■ Available data

Lemma call_ok (c : call) (h : handler) : handler_ok h -> handler_ok (call_step c h).
Proof.
  intros Hok. destruct c as [e| |cmd|level]; cbn [call_step].
  - apply step_ok. exact Hok.
  - destruct Hok as [_ Hem]. split; [exact I|].
    destruct h as [a p st fl [tt sst inc wr em t]]. exact Hem.
  - destruct Hok as [Hacq Hem]. split; [exact Hacq|].
    unfold sendCommand. cbn [env]. rewrite emitted_write. exact Hem.
  - destruct Hok as [Hacq Hem]. split; [exact Hacq|].
    unfold setTrigger. cbn [env]. rewrite emitted_write. exact Hem.
Qed.

(** X6. Whatever happens to a handler - starts with any arguments, timer
    expiries, bytes in any chunks, resets, commands and trigger levels sent
    by the window - every capture signal it ever emits carries exactly 200
    bytes in each channel when it is flagged dual, and otherwise exactly 400
    bytes in one channel and none in the other; and in each waiting state
    the byte count expected is the one of the mode (1 for the
    acknowledgment, 200 per channel in dual mode, 400 in single). *)
Theorem every_frame_is_whole (history : list call) (p : protocol) :
  Forall signal_ok (emitted (env (calls history (fresh p)))) /\
  acq_ok (acq (calls history (fresh p))).
Proof.
  enough (Hok : handler_ok (calls history (fresh p)))
    by (destruct Hok; split; assumption).
  unfold calls.
  assert (Hfresh : handler_ok (fresh p)) by (split; [exact I|constructor]).
  revert Hfresh. generalize (fresh p).
  induction history as [|c history IH]; intros h Hok; cbn [fold_left].
  - exact Hok.
  - apply IH. apply call_ok. exact Hok.
Qed.

(** X7. The trigger level travels intact: for a level that fits 16 bits
    (the UI's levels are 0 to 4095) [setTrigger] writes one 'L' frame whose
    two payload bytes are the high and the low byte of the level, so that
    [256 * high + low] is the level again, and the setup sequence of the
    next capture sends the same two bytes. *)
Theorem trigger_level_travels (level : Z) (h : handler) :
  0 <= level <= 65535 ->
  let h' := setTrigger level h in
  written (env h')
  = written (env h) ++ [(now (env h), [76; level / 256; level mod 256])] /\
  setup_frame h' 4 = [76; level / 256; level mod 256] /\
  0 <= level / 256 <= 255 /\ 0 <= level mod 256 <= 255 /\
  256 * (level / 256) + level mod 256 = level.
Proof.
  intros Hlevel h'.
  assert (Hhi : Z.land (Z.shiftr level 8) 255 = level / 256).
  { rewrite Z.shiftr_div_pow2 by lia. change (2 ^ 8) with 256.
    change 255 with (Z.ones 8). rewrite Z.land_ones by lia.
    change (2 ^ 8) with 256. apply Z.mod_small. split.
    - apply Z.div_pos; lia.
    - apply Z.div_lt_upper_bound; lia. }
  assert (Hlo : Z.land level 255 = level mod 256).
  { change 255 with (Z.ones 8). rewrite Z.land_ones by lia. reflexivity. }
  assert (Hr1 : 0 <= level / 256 <= 255).
  { split; [apply Z.div_pos; lia|].
    enough (level / 256 < 256) by lia. apply Z.div_lt_upper_bound; lia. }
  pose proof (Z.mod_pos_bound level 256 ltac:(lia)) as Hr2.
  subst h'. destruct h as [a p st fl [tt sst inc wr em t]].
  unfold setTrigger, setup_frame, write.
  cbn [env proto written now trigLevel timeoutTimer setupTimer incoming emitted].
  unfold to_char. rewrite Hhi, Hlo.
  rewrite (Z.mod_small (level / 256)) by lia.
  rewrite (Z.mod_small (level mod 256)) by lia.
  repeat split; try lia.
  pose proof (Z.div_mod level 256 ltac:(lia)). lia.
Qed.

Lemma trigger_level_travels_witness :
  let h' := setTrigger 2048 (fresh p0) in
  written (env h')
  = written (env (fresh p0)) ++ [(now (env (fresh p0)), [76; 2048 / 256; 2048 mod 256])] /\
  setup_frame h' 4 = [76; 2048 / 256; 2048 mod 256] /\
  0 <= 2048 / 256 <= 255 /\ 0 <= 2048 mod 256 <= 255 /\
  256 * (2048 / 256) + 2048 mod 256 = 2048.
Proof.
  apply (trigger_level_travels 2048 (fresh p0)). lia.
Defined.
(** * pdims: the public profile page (src/pages/UserProfile.tsx)

    A shallow embedding of the URL formatter, the theme registry, the
    profile loader and the background resolution of the profile page,
    with the properties the specification states about them. *)

From stdpp Require Import base option list strings gmap.

Local Open Scope string_scope.

(** ** JavaScript strings

    A JavaScript string is a sequence of code units; it is modelled as a
    Rocq [string].  The source only tests for the ASCII prefixes
    ["http://"], ["https://"] and ["//"], compares with ASCII literals and
    concatenates, and these agree on both representations. *)

(** [s.startsWith(p)]: [p] is read off the front of [s], one code unit at
    a time. *)
Fixpoint startsWith (s p : string) {struct p} : bool :=
  match p, s with
  | EmptyString, _ => true
  | String _ _, EmptyString => false
  | String c p', String d s' => Ascii.eqb c d && startsWith s' p'
  end.

(** Truthiness of a string: every string but the empty one. *)
Definition truthy_string (s : string) : bool :=
  match s with
  | EmptyString => false
  | String _ _ => true
  end.
(** * TripAdvisor sync scheduler: a shallow embedding and its properties

    The development follows the TypeScript class [TripAdvisorSyncScheduler]
    (daily sweep, per-account dispatch, job ledger, status counts).

    - Data: the [profiles] and [review_sync_jobs] tables are lists of rows.
      Timestamps are integers (milliseconds since the epoch, UTC); the ISO
      date [YYYY-MM-DD] obtained by [toISOString().split('T')[0]] is the day
      number [t / 86400000], and a literal such as [`${today}T23:59:59Z`] is
      the instant it denotes.
    - Effects: every [async] method is a process ([Proc]): a tree whose nodes
      are the requests the method issues (Supabase queries, the worker POST,
      timers, the clock, the console) and whose edges are the answers, which
      may be rejections.  The environment owns the answers: a fault plan in
      the world decides which requests fail and how.
    - Concurrency: [Promise.allSettled] over a batch interleaves the
      processes of the batch at their await points, in an order chosen by
      the environment (a schedule).
    - The service: the cron task of [start] and [stop], the HTTP handlers
      of the scheduler module and the webhook, start-up and shutdown of
      [index.ts] come last, over a registry of tasks for node-cron.
    - Left out: when node-cron fires a task; the debug and minimal
      servers; the worker's own processing of a job. *)

From Stdlib Require Import ZArith Lia Bool.
From stdpp Require Import base strings list pretty.

Set Default Proof Using "Type".

(** ** Data model *)

Definition Timestamp := Z.
Definition JobId := nat.
Definition JsError := string.

Definition ms_per_day : Z := 86400000.

(** [new Date(t).toISOString().split('T')[0]] *)
Definition utc_date (t : Timestamp) : Z := (t / ms_per_day)%Z.

(** [`${date}Thh:mm:ssZ`] *)
Definition at_utc (date h m s : Z) : Timestamp :=
  (date * ms_per_day + ((h * 60 + m) * 60 + s) * 1000)%Z.

Inductive JobStatus := pending | running | completed | failed.

#[global] Instance JobStatus_eq_dec : EqDecision JobStatus.
Proof. solve_decision. Defined.

(** [interface SyncAccount] *)
Record SyncAccount := {
  user_id : string;
  company_name : string;
  tripadvisor_location_id : string;
  last_tripadvisor_sync_at : option Timestamp;
  timezone : option string
}.

(** A row of the [profiles] table: the selected columns and the lock column
    the queries filter on. *)
Module Profile.
Record row := {
  user_id : string;
  company_name : string;
  tripadvisor_location_id : option string;
  tripadvisor_url_locked_at : option Timestamp;
  last_tripadvisor_sync_at : option Timestamp;
  timezone : option string
}.
End Profile.

(** A row of the [review_sync_jobs] table ([interface SyncJob] is the view
    the code takes of it). [id] and [created_at] are filled in by the store. *)
Module SyncJob.
Record row := {
  id : JobId;
  tour_operator_id : string;
  platform : string;
  status : JobStatus;
  full_history : bool;
  total_available : Z;
  imported_count : Z;
  created_at : Timestamp;
  started_at : option Timestamp;
  completed_at : option Timestamp;
  error : option string
}.
End SyncJob.

(** ** Requests *)

Inductive ProfileFilter :=
| eq_user_id (v : string)
| not_is_null_tripadvisor_location_id
| not_is_null_tripadvisor_url_locked_at.

Inductive JobFilter :=
| eq_tour_operator_id (v : string)
| eq_platform (v : string)
| in_status (vs : list JobStatus)
| eq_status (v : JobStatus)
| gte_created_at (t : Timestamp)
| lt_created_at (t : Timestamp)
| eq_id (v : JobId).

(** The object passed to [.insert(...)] in [createSyncJob]. *)
Record JobInsert := {
  ins_tour_operator_id : string;
  ins_platform : string;
  ins_status : JobStatus;
  ins_full_history : bool;
  ins_total_available : Z;
  ins_imported_count : Z;
  ins_started_at : Timestamp
}.

(** The object passed to [.update(...)] in [markJobFailed]. *)
Record JobUpdate := {
  upd_status : JobStatus;
  upd_error : string;
  upd_completed_at : Timestamp
}.

(** The JSON body of the worker POST. *)
Record WorkerRequest := {
  jobId : JobId;
  userId : string;
  tripAdvisorUrl : string;
  fullHistory : bool;
  priority : string
}.

Inductive LogLevel := log_info | log_error.

Inductive Call :=
| profiles_select (filters : list ProfileFilter)
| profiles_select_single (filters : list ProfileFilter)
| profiles_count (filters : list ProfileFilter)
| jobs_select_latest_single (filters : list JobFilter)
    (* .order('created_at', {ascending: false}).limit(1).single() *)
| jobs_insert_single (values : JobInsert)
| jobs_update (values : JobUpdate) (filters : list JobFilter)
| jobs_count (filters : list JobFilter)
| worker_post (body : WorkerRequest)
| set_timeout (ms : Z)
| date_now
| console (level : LogLevel) (line : string).

(** Requests that complete without giving up control. *)
Definition synchronous (c : Call) : bool :=
  match c with
  | date_now | console _ _ => true
  | _ => false
  end.

Record PgError := { code : string; message : string }.

(** The [{ data, error, count }] object a Supabase query resolves to. *)
Record PgResponse (A : Type) := {
  data : option A;
  error : option PgError;
  count : option nat
}.
Arguments data {A} _.
Arguments error {A} _.
Arguments count {A} _.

■ Description of the task
Above this task is a listing. Restate, word for word and with nothing added, the lines from the one with "- destruct Hok as [_" through the one with "unfold setTrigger. cbn".

■ Answer box
  - destruct Hok as [_ Hem]. split; [exact I|].
    destruct h as [a p st fl [tt sst inc wr em t]]. exact Hem.
  - destruct Hok as [Hacq Hem]. split; [exact Hacq|].
    unfold sendCommand. cbn [env]. rewrite emitted_write. exact Hem.
  - destruct Hok as [Hacq Hem]. split; [exact Hacq|].
    unfold setTrigger. cbn [env]. rewrite emitted_write. exact Hem.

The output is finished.